# [DIRECTIONS FOR THIS TASK]
Below is some data. Retype exactly the lines starting at the one with "Lemma served_inv_user u" and ending at the one with "intros c x Hx.".

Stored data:

· · · · · · ·

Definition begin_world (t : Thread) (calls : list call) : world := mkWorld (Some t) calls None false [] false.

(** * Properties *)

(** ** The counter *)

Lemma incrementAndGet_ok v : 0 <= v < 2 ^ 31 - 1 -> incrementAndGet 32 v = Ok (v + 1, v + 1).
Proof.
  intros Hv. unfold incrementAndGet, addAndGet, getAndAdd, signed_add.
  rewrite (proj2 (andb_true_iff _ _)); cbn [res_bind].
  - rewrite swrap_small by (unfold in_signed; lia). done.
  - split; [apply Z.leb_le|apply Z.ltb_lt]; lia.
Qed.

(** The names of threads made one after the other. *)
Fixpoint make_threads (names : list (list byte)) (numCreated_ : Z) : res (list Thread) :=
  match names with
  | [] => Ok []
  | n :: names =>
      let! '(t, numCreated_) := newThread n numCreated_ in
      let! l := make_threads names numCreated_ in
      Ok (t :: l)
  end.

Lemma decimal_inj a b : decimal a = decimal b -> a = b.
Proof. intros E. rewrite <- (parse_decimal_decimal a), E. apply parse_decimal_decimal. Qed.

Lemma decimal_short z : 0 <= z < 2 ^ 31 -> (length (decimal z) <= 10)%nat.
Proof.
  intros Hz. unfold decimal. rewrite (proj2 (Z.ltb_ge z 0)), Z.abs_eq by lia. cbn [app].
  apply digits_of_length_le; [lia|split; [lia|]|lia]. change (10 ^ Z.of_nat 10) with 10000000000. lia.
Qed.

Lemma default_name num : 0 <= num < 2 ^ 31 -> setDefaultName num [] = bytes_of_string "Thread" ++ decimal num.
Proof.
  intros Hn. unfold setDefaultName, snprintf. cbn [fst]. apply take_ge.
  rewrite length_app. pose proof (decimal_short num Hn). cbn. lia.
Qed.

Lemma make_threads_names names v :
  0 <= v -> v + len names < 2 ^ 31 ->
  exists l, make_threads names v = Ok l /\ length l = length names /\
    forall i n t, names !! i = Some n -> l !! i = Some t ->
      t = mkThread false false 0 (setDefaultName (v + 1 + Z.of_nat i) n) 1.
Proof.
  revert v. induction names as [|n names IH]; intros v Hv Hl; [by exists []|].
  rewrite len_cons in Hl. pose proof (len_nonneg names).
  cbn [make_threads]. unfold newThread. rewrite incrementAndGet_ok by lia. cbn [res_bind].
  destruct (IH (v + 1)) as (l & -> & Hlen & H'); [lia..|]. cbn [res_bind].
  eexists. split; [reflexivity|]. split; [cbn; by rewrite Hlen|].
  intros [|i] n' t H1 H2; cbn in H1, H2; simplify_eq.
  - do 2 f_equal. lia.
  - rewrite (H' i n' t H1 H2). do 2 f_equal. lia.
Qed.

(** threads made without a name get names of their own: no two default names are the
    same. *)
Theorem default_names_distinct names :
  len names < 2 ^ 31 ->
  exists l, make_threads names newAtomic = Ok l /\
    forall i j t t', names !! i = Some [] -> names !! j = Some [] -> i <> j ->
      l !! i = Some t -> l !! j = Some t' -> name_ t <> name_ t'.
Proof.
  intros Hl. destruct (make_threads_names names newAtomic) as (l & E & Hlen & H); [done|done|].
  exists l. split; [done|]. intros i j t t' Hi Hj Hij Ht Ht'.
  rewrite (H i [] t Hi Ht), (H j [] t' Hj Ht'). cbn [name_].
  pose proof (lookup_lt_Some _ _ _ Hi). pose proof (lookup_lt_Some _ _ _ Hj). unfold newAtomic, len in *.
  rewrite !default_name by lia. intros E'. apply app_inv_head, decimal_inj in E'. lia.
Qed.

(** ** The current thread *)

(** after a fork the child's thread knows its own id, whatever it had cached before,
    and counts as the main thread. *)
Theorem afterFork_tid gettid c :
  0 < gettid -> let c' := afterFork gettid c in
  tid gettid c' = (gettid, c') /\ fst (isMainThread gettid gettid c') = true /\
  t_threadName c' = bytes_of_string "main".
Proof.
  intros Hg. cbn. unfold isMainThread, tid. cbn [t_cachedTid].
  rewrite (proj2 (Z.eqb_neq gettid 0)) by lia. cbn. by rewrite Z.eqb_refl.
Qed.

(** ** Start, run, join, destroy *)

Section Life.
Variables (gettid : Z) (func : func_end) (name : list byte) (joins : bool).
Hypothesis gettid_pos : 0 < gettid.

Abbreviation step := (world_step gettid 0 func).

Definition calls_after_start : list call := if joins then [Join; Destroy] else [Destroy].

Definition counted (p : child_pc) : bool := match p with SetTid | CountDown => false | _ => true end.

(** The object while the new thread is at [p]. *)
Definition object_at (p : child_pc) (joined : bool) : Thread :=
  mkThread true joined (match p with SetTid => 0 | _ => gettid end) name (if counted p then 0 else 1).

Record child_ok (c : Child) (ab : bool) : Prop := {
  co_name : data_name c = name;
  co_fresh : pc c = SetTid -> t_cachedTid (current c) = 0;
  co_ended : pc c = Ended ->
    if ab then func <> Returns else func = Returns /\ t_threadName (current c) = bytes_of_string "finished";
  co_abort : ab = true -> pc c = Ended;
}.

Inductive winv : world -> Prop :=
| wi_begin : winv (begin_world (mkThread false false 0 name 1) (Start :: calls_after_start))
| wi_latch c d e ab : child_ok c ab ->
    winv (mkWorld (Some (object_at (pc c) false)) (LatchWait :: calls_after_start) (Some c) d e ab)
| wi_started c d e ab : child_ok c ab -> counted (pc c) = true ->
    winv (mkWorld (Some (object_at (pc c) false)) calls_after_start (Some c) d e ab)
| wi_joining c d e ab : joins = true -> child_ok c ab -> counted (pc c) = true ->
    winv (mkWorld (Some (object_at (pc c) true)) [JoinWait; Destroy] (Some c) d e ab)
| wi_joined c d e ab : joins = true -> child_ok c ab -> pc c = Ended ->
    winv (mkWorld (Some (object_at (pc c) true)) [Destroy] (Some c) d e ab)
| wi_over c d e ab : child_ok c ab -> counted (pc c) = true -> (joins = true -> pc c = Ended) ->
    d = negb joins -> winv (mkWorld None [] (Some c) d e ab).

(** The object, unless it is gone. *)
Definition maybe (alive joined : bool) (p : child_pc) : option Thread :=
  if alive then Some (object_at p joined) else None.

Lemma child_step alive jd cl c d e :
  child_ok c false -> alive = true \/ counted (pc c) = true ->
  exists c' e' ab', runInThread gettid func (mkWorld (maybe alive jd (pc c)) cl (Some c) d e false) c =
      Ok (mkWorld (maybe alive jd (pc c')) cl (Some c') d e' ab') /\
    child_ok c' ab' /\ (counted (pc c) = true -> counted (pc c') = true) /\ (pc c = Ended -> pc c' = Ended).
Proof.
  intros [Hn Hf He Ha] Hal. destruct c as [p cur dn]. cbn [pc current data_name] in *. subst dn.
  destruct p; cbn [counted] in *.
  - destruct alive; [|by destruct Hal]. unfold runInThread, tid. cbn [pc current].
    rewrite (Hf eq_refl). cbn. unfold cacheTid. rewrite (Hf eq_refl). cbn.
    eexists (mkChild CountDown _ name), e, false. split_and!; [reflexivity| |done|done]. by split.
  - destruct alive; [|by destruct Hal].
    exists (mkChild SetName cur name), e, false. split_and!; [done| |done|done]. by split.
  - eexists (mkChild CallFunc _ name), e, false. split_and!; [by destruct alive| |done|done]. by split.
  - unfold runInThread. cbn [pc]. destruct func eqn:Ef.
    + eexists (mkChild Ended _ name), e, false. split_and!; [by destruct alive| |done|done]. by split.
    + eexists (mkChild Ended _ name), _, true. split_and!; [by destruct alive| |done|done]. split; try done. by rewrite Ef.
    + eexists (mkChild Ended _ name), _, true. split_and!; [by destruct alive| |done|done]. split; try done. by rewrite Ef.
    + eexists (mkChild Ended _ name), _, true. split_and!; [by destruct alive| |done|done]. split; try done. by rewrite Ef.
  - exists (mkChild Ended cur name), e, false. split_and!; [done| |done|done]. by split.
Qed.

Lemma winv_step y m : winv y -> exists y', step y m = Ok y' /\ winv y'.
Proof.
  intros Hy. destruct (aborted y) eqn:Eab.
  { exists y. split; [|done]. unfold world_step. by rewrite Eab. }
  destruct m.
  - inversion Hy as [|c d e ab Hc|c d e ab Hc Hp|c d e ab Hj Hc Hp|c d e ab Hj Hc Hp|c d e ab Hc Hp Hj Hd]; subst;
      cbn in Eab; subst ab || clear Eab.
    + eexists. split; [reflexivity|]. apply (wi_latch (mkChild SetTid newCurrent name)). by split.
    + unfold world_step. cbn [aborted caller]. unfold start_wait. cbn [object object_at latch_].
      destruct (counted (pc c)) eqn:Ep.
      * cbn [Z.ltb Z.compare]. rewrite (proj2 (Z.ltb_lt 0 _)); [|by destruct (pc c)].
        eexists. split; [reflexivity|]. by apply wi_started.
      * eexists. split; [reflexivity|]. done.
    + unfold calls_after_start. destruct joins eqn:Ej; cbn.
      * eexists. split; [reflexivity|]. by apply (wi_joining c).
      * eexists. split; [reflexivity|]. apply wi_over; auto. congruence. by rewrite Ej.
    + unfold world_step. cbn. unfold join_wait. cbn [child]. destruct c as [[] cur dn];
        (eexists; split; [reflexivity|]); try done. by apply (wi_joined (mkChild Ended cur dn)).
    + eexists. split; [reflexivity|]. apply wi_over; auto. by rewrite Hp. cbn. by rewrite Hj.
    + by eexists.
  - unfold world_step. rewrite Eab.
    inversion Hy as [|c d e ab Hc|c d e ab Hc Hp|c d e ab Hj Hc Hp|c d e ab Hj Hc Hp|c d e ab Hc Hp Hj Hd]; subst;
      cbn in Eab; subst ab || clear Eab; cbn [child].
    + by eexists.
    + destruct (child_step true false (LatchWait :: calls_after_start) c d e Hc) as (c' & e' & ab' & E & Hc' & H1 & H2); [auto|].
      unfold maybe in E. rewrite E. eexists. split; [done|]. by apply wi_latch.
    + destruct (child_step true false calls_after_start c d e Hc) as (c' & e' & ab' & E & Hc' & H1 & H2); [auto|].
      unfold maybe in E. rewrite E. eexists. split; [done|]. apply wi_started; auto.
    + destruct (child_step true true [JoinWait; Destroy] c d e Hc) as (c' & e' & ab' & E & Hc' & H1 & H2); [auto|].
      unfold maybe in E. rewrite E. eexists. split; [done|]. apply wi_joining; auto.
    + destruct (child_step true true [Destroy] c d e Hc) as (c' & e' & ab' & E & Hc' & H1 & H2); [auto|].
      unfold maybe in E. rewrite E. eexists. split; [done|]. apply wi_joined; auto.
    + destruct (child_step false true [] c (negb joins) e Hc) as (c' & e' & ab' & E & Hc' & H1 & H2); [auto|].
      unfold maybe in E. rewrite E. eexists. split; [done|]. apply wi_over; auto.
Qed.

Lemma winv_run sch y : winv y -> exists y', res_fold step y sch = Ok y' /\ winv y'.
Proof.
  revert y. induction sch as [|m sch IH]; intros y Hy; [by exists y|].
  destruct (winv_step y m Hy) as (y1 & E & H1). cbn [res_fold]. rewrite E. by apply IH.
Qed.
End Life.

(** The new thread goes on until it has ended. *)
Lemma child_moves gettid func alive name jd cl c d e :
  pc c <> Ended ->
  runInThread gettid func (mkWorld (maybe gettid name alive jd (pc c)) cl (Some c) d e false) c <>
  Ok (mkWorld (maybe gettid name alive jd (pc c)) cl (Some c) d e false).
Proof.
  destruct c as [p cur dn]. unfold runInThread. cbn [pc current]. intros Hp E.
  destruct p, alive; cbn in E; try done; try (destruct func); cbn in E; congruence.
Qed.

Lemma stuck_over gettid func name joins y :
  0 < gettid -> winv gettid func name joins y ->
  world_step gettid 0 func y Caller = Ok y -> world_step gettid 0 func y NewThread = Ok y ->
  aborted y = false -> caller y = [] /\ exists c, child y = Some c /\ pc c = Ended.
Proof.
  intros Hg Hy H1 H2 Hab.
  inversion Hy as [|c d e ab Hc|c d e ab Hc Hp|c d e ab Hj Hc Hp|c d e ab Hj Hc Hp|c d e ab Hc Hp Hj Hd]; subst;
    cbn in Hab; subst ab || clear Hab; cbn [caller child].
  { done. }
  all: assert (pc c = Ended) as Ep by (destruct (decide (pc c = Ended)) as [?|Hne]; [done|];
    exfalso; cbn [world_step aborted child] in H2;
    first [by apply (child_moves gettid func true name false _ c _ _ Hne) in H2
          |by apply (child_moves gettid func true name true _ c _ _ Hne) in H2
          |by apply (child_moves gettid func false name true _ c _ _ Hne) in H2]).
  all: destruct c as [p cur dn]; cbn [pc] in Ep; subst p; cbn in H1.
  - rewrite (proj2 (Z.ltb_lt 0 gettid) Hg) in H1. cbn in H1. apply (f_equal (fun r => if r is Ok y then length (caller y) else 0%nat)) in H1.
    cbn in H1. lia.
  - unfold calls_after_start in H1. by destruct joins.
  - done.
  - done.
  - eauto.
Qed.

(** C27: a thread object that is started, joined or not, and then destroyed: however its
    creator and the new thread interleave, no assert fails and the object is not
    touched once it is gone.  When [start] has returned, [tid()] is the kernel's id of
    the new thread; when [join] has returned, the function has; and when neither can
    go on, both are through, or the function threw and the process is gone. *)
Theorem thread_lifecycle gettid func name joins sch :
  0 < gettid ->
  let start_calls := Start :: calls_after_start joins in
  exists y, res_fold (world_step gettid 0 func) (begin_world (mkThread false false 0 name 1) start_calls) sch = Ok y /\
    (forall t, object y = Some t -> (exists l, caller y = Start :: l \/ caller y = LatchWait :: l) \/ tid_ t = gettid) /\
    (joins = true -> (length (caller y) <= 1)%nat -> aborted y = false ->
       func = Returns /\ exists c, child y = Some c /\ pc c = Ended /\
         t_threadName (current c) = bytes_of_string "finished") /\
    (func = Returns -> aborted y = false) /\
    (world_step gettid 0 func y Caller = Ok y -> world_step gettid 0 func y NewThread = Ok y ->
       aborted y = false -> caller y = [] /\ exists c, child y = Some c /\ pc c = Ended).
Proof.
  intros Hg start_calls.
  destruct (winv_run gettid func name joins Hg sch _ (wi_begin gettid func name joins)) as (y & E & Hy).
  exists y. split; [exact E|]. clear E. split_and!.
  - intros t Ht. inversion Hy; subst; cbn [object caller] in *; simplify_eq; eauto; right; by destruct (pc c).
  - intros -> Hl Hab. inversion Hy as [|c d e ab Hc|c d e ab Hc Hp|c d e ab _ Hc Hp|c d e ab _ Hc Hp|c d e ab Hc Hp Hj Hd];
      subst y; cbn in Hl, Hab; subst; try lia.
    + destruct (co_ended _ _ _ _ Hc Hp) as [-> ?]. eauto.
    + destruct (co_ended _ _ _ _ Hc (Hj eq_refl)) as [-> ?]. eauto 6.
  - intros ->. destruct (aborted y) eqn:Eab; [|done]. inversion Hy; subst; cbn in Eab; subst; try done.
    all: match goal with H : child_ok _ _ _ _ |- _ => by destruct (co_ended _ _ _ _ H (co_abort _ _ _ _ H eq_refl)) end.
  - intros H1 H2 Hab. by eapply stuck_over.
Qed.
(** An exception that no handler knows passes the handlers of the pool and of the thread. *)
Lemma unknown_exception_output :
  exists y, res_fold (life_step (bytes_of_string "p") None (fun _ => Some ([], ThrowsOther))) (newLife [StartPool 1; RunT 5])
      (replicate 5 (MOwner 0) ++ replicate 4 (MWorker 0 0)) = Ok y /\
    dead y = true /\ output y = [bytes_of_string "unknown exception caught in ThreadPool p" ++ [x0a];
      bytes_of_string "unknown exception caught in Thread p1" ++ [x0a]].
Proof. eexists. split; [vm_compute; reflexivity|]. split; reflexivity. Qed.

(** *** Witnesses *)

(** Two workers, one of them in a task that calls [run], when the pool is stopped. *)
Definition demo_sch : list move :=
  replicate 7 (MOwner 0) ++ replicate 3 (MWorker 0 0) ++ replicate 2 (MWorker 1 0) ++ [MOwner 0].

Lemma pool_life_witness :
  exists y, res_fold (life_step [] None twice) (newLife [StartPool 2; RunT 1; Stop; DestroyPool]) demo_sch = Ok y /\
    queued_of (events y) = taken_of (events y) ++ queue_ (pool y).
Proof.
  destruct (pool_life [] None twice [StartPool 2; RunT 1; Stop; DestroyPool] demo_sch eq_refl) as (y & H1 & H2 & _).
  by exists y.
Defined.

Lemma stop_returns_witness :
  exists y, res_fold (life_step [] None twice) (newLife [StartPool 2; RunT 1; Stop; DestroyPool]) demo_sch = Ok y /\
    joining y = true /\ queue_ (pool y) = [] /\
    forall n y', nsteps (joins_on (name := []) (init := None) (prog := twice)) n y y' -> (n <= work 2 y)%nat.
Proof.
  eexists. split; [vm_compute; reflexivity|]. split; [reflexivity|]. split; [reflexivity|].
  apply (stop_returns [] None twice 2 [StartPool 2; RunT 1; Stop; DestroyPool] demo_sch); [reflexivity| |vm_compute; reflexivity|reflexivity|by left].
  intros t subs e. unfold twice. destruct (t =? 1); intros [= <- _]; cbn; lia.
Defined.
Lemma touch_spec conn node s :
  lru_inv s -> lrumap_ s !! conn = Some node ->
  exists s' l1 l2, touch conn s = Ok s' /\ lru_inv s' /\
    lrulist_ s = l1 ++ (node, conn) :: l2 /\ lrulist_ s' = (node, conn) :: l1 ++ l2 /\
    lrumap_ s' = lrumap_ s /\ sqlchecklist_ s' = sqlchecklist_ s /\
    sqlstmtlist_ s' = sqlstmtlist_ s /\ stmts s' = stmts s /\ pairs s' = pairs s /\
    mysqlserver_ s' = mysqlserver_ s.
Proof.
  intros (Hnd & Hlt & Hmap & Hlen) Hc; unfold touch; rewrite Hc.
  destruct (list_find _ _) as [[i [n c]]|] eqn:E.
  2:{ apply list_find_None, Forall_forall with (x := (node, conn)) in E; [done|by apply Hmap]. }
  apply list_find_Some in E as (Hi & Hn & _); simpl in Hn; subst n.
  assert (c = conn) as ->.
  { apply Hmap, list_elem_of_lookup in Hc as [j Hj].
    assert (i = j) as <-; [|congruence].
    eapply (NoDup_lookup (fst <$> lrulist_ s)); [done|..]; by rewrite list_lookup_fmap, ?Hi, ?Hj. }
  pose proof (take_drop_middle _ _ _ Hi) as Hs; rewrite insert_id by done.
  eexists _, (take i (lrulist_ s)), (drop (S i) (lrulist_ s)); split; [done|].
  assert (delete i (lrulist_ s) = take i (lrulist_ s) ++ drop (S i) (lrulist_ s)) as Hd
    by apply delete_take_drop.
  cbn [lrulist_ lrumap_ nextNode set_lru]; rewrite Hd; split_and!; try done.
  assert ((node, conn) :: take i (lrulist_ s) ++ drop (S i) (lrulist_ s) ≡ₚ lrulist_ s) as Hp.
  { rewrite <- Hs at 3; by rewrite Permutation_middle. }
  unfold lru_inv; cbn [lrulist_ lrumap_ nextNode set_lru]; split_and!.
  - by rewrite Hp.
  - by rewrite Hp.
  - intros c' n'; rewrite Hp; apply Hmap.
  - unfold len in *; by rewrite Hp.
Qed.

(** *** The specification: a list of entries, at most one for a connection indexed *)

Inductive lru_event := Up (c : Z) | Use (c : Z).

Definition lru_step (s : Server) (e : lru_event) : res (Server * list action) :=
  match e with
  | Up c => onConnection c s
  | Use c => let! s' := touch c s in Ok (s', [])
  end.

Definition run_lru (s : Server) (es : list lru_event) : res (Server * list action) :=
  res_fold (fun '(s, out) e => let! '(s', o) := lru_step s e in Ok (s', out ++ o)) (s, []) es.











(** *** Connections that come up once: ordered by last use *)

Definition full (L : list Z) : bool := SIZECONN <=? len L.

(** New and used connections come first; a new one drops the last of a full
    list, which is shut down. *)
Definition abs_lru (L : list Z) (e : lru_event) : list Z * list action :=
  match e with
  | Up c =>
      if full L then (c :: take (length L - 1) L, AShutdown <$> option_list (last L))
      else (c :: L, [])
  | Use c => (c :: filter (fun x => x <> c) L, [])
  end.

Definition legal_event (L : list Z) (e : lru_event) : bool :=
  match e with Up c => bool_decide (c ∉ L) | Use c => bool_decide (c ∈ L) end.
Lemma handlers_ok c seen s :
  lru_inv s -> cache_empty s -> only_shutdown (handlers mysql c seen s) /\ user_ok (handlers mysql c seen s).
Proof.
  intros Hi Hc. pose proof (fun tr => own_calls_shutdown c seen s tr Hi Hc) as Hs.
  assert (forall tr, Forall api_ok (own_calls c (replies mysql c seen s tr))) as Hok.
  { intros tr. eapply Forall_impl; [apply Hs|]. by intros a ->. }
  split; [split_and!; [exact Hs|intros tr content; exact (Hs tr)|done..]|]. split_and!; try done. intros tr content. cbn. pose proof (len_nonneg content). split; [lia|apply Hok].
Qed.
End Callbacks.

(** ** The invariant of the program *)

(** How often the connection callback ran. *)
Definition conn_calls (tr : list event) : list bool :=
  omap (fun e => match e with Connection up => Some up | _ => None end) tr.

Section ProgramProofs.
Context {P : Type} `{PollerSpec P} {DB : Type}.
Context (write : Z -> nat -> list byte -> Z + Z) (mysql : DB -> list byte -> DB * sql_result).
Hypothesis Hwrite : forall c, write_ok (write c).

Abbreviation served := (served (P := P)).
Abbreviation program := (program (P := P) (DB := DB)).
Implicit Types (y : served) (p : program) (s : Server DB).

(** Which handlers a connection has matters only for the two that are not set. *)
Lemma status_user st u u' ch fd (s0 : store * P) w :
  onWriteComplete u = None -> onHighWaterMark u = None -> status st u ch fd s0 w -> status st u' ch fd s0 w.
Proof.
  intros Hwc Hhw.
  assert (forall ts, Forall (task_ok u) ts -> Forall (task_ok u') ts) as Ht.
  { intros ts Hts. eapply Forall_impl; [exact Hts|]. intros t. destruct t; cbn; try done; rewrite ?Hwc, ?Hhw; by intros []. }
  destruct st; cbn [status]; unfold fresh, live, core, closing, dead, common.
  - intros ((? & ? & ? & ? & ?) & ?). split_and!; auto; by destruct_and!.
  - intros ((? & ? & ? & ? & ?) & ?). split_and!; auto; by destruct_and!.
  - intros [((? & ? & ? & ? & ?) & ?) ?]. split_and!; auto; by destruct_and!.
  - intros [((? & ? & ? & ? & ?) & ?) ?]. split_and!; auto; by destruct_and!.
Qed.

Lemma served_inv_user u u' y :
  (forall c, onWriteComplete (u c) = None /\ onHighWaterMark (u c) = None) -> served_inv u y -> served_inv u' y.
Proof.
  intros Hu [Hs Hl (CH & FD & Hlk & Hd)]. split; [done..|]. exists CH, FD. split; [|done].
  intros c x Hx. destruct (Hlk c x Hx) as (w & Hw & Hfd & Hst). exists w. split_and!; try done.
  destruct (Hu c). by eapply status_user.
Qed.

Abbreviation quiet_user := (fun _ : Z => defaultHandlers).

· · · · · · ·

# [COMPLETED TASK]
Lemma served_inv_user u u' y :
  (forall c, onWriteComplete (u c) = None /\ onHighWaterMark (u c) = None) -> served_inv u y -> served_inv u' y.
Proof.
  intros Hu [Hs Hl (CH & FD & Hlk & Hd)]. split; [done..|]. exists CH, FD. split; [|done].
  intros c x Hx. destruct (Hlk c x Hx) as (w & Hw & Hfd & Hst). exists w. split_and!; try done.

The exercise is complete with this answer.